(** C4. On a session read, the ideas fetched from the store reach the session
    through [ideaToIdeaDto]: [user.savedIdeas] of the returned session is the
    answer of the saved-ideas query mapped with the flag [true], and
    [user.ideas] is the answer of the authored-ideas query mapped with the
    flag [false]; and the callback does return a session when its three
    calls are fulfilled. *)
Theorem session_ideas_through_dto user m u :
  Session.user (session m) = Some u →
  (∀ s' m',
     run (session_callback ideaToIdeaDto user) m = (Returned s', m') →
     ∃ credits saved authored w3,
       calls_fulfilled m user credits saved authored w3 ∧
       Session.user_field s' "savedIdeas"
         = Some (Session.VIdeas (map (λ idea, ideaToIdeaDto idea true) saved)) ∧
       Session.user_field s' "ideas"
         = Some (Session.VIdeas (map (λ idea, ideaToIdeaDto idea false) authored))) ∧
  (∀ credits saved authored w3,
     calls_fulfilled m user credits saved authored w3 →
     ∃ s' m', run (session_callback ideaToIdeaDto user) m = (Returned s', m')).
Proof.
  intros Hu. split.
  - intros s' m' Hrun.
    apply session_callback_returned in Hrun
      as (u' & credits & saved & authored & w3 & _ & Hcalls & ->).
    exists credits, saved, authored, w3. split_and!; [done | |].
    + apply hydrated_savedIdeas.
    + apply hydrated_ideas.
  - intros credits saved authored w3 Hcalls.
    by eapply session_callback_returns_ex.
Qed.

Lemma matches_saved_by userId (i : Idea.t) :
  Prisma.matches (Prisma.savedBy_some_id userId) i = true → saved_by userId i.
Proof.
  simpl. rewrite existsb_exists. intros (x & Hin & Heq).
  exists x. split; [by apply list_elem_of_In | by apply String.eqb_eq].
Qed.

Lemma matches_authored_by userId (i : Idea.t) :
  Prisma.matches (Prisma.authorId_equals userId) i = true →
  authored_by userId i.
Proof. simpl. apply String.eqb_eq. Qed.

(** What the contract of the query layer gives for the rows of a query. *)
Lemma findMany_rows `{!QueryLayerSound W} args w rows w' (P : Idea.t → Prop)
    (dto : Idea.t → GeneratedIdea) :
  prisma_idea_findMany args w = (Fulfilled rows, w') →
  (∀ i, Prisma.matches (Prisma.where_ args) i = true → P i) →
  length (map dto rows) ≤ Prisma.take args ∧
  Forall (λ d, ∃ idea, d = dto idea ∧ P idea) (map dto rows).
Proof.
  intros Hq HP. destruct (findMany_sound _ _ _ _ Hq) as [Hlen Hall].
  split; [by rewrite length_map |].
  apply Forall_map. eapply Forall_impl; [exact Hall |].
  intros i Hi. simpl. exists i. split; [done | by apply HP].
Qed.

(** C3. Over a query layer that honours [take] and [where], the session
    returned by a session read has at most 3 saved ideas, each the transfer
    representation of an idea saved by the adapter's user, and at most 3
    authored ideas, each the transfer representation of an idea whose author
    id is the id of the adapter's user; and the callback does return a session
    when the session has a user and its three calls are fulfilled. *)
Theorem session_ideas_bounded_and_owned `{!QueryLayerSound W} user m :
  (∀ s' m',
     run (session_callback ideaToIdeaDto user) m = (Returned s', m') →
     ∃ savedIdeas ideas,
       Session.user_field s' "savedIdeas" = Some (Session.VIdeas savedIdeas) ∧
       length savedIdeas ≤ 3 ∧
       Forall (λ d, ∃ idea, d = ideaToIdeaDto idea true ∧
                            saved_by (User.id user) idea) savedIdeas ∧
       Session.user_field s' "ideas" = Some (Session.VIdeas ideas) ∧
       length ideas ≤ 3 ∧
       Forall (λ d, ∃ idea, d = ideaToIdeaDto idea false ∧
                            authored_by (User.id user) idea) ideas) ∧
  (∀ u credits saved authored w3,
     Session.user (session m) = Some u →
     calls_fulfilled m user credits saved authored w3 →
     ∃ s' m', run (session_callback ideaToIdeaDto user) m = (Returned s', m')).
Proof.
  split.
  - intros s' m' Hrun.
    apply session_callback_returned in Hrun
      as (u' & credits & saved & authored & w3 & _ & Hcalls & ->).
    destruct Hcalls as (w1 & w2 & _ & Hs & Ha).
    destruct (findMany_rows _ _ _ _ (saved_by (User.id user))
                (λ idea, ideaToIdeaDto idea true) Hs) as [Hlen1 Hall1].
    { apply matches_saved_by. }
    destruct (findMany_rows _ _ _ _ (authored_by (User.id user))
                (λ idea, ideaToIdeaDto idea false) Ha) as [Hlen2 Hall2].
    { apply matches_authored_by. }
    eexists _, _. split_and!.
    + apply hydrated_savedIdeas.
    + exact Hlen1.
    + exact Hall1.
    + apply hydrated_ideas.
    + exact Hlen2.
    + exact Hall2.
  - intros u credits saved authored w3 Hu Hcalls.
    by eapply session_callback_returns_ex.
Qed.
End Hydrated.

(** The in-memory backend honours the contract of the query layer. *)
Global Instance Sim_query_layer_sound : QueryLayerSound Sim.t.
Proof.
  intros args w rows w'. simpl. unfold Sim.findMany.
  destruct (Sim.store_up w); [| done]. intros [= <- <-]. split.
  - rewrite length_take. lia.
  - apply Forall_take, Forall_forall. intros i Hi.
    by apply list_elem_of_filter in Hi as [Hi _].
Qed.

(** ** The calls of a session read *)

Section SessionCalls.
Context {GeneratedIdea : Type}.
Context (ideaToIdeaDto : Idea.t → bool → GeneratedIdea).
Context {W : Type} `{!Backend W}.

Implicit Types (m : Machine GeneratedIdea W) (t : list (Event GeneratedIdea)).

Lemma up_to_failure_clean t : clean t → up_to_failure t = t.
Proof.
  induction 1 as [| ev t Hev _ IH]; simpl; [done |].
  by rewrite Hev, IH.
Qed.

[What is required] Return each line of the preceding material in which "honours" can be found.

[Response]
(** C3. Over a query layer that honours [take] and [where], the session
(** The in-memory backend honours the contract of the query layer. *)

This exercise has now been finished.